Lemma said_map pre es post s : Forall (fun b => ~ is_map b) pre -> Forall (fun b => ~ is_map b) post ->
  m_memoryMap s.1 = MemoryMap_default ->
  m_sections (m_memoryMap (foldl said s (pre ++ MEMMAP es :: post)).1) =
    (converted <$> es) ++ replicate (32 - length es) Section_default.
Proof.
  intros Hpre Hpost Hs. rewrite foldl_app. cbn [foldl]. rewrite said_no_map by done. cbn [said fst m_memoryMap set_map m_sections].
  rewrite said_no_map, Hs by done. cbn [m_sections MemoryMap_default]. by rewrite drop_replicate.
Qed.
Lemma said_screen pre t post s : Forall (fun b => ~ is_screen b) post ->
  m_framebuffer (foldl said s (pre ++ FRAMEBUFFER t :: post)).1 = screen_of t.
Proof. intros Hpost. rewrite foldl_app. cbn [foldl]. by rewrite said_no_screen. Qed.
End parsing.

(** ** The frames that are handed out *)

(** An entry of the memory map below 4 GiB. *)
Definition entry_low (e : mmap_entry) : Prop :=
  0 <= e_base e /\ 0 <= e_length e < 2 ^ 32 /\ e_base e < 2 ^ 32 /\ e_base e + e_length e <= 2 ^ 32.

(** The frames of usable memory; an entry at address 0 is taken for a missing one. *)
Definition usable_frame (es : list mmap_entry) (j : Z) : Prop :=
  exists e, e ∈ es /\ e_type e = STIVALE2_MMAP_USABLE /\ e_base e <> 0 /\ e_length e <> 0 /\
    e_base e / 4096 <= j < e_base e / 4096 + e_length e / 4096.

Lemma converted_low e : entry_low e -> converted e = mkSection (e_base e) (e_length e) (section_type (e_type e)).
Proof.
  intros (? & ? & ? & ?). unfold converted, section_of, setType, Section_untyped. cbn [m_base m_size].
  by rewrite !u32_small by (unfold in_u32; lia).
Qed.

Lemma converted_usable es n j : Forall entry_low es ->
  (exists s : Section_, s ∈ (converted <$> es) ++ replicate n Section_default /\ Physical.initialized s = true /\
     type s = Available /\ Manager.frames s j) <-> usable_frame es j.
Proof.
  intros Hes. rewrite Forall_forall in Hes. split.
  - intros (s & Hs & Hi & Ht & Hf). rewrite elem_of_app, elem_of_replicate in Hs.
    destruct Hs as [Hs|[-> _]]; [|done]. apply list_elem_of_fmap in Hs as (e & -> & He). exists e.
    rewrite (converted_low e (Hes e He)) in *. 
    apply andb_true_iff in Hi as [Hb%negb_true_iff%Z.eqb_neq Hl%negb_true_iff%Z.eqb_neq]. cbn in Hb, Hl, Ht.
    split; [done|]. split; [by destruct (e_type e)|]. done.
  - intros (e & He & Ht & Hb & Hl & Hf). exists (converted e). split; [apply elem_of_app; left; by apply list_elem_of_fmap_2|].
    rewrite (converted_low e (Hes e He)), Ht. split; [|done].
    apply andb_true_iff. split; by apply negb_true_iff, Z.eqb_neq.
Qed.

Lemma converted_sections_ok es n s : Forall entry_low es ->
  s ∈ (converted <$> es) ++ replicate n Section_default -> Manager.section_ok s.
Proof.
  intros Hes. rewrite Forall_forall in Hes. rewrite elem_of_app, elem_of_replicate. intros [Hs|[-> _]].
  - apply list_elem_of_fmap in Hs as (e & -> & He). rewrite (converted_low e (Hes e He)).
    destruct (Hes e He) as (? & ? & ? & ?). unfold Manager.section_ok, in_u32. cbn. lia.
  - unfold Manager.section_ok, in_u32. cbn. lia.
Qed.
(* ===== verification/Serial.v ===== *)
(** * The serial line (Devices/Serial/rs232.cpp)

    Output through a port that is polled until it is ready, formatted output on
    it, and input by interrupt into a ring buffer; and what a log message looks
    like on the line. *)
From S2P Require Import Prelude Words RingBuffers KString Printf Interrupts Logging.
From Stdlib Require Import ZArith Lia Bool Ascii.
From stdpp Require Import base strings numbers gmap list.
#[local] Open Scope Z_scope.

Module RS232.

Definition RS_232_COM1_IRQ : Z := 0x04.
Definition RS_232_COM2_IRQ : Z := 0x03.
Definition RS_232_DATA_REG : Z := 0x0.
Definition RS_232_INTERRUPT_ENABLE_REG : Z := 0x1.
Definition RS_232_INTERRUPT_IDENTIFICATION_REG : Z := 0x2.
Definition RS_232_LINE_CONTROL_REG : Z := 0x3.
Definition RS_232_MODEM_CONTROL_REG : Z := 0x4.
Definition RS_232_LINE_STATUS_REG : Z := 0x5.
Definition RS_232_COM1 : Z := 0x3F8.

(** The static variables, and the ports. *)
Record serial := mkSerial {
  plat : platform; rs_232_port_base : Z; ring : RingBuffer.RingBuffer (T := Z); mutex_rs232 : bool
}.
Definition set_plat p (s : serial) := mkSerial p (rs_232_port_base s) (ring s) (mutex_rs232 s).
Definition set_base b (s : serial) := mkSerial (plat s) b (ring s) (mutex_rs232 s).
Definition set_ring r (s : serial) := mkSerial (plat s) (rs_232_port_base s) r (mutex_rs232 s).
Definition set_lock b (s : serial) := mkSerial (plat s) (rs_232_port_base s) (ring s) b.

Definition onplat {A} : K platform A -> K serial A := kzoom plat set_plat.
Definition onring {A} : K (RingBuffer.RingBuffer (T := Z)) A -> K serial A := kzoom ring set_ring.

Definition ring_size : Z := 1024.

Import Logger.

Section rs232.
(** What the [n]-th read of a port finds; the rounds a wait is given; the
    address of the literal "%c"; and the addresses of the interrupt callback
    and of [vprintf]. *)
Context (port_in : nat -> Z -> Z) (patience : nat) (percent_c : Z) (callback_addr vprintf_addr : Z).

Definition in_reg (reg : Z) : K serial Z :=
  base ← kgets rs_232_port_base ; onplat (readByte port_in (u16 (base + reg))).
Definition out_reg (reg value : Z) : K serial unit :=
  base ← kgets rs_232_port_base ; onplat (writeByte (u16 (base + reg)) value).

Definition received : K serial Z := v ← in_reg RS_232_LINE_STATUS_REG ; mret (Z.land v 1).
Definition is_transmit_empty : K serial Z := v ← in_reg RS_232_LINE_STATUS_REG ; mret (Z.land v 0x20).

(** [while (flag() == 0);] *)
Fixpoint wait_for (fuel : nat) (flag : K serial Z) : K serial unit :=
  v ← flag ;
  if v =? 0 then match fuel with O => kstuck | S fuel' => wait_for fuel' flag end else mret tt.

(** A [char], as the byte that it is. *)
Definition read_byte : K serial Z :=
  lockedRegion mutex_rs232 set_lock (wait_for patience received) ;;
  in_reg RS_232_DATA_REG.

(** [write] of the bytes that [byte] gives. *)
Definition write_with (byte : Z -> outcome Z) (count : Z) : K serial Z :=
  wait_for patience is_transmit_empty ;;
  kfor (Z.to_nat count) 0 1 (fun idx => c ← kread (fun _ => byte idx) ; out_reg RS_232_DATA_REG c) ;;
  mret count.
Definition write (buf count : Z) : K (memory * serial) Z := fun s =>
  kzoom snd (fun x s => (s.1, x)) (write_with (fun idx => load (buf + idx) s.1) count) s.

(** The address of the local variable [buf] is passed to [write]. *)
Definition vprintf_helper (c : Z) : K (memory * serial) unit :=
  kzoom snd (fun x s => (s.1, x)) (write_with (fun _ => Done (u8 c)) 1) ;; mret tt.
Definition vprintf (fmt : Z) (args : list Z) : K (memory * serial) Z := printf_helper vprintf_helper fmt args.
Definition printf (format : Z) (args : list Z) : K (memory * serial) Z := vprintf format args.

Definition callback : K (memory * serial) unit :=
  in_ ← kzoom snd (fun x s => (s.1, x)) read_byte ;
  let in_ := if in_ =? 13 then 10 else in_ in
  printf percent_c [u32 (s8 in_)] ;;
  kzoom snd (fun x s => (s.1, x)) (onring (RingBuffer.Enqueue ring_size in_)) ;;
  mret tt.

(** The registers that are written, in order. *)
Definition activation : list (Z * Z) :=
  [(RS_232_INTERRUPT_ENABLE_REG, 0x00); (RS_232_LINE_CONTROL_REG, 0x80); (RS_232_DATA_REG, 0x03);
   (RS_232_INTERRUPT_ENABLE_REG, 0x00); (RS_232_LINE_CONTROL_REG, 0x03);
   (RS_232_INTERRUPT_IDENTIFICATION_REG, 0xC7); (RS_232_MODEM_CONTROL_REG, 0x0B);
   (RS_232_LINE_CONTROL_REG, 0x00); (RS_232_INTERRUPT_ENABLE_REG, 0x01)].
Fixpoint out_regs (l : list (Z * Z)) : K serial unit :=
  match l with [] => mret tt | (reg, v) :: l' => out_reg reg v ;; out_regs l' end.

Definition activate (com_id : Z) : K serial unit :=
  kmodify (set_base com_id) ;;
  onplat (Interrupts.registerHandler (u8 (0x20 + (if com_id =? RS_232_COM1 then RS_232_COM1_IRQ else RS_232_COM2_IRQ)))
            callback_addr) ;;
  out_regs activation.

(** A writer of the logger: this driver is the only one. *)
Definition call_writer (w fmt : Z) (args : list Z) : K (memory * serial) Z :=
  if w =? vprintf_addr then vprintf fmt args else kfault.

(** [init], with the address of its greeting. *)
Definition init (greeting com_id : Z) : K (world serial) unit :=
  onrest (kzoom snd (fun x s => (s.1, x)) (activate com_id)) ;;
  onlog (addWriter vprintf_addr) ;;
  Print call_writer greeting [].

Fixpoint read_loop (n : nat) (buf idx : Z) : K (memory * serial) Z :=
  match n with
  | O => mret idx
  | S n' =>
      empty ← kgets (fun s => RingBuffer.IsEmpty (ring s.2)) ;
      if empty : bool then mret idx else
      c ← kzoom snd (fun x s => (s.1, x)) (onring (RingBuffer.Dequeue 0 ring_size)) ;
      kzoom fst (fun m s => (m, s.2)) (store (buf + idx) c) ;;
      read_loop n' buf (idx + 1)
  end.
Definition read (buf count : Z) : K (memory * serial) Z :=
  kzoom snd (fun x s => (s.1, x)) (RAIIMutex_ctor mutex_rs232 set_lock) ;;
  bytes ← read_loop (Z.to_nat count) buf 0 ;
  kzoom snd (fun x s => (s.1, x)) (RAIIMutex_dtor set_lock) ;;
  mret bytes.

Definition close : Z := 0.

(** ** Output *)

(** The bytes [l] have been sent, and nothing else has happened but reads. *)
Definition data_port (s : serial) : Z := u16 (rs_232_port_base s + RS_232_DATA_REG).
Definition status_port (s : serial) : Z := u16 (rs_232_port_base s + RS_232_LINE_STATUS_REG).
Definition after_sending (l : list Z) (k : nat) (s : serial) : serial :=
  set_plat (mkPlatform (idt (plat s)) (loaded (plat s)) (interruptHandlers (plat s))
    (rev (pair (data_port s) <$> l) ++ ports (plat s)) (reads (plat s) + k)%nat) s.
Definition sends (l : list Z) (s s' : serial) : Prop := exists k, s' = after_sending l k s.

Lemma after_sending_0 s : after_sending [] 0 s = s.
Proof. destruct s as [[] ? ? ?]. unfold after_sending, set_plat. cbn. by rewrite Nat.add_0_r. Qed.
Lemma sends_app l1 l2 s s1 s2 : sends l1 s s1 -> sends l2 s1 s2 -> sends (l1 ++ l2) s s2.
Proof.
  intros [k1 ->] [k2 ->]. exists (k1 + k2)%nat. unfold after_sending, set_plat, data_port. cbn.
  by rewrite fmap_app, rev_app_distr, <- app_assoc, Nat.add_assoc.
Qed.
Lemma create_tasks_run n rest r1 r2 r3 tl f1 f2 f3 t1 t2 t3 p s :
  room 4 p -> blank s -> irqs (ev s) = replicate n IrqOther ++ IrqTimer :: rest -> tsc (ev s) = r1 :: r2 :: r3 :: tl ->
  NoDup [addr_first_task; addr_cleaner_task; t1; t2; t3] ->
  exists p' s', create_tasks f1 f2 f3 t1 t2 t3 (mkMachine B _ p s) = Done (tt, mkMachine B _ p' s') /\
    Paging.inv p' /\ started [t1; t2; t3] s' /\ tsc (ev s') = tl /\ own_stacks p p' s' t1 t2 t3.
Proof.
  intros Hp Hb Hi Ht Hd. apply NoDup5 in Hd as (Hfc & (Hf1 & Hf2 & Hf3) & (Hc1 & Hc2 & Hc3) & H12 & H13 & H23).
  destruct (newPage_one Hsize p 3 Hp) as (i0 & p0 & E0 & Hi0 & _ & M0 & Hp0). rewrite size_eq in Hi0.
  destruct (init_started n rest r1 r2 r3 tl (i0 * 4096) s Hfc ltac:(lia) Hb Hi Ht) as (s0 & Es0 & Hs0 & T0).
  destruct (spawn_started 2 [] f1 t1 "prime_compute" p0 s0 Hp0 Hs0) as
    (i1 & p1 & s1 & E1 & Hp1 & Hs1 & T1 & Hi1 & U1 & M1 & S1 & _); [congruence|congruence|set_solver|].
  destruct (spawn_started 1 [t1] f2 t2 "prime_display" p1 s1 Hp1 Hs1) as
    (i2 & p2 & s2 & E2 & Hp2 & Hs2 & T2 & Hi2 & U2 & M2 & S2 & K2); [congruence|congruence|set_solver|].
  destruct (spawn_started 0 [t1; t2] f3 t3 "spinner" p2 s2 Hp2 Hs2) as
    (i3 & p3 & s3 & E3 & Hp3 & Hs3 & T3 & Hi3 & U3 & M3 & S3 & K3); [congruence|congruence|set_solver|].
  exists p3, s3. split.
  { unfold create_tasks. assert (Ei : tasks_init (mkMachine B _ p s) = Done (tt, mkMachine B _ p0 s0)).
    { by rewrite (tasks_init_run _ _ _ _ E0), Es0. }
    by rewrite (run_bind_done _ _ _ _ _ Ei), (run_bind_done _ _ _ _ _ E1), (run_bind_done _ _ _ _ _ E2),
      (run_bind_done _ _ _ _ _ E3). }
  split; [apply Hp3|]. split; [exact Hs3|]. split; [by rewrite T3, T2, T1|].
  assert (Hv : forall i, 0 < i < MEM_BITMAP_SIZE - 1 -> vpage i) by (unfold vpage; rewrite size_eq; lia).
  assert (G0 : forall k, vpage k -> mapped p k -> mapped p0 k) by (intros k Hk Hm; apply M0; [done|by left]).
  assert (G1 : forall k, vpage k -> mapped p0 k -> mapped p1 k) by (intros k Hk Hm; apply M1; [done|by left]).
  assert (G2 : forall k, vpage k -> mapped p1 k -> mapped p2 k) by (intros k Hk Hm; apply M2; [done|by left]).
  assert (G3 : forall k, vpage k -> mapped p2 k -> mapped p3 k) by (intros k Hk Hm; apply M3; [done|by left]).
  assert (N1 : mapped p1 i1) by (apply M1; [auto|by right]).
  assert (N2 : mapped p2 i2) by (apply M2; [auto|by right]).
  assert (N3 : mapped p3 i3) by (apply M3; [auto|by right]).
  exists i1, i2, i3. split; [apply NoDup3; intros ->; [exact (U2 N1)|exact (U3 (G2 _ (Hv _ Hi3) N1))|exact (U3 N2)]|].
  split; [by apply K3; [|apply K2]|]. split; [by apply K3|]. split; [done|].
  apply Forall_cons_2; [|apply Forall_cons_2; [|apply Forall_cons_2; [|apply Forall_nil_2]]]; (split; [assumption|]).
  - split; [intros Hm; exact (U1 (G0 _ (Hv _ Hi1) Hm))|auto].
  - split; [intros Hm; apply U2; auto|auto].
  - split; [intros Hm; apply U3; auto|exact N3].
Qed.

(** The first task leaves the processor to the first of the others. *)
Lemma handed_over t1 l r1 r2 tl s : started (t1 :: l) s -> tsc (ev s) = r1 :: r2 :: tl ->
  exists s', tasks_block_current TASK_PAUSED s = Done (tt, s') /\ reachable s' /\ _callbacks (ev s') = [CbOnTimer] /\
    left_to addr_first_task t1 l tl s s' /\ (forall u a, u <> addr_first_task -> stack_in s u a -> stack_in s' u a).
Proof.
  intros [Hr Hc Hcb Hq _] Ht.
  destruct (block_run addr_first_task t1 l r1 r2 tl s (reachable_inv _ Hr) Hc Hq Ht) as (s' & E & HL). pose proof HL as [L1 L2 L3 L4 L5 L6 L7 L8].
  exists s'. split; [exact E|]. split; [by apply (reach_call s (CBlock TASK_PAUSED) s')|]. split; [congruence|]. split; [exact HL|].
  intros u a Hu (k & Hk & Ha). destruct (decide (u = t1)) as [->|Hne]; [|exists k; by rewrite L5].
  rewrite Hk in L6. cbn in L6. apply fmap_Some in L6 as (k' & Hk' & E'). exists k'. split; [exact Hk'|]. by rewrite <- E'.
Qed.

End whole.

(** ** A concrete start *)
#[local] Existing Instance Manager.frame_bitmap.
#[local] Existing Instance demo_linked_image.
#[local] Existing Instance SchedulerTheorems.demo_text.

_TASK BRIEF_
Above are the records; copy exactly the lines from the line with "base ← kgets rs_232_port_base ; onplat (writeByte" through the line with "Definition vprintf_helper (c", both included.

_ANSWER BELOW_
  base ← kgets rs_232_port_base ; onplat (writeByte (u16 (base + reg)) value).

Definition received : K serial Z := v ← in_reg RS_232_LINE_STATUS_REG ; mret (Z.land v 1).
Definition is_transmit_empty : K serial Z := v ← in_reg RS_232_LINE_STATUS_REG ; mret (Z.land v 0x20).

(** [while (flag() == 0);] *)
Fixpoint wait_for (fuel : nat) (flag : K serial Z) : K serial unit :=
  v ← flag ;
  if v =? 0 then match fuel with O => kstuck | S fuel' => wait_for fuel' flag end else mret tt.

(** A [char], as the byte that it is. *)
Definition read_byte : K serial Z :=
  lockedRegion mutex_rs232 set_lock (wait_for patience received) ;;
  in_reg RS_232_DATA_REG.

(** [write] of the bytes that [byte] gives. *)
Definition write_with (byte : Z -> outcome Z) (count : Z) : K serial Z :=
  wait_for patience is_transmit_empty ;;
  kfor (Z.to_nat count) 0 1 (fun idx => c ← kread (fun _ => byte idx) ; out_reg RS_232_DATA_REG c) ;;
  mret count.
Definition write (buf count : Z) : K (memory * serial) Z := fun s =>
  kzoom snd (fun x s => (s.1, x)) (write_with (fun idx => load (buf + idx) s.1) count) s.

(** The address of the local variable [buf] is passed to [write]. *)
Definition vprintf_helper (c : Z) : K (memory * serial) unit :=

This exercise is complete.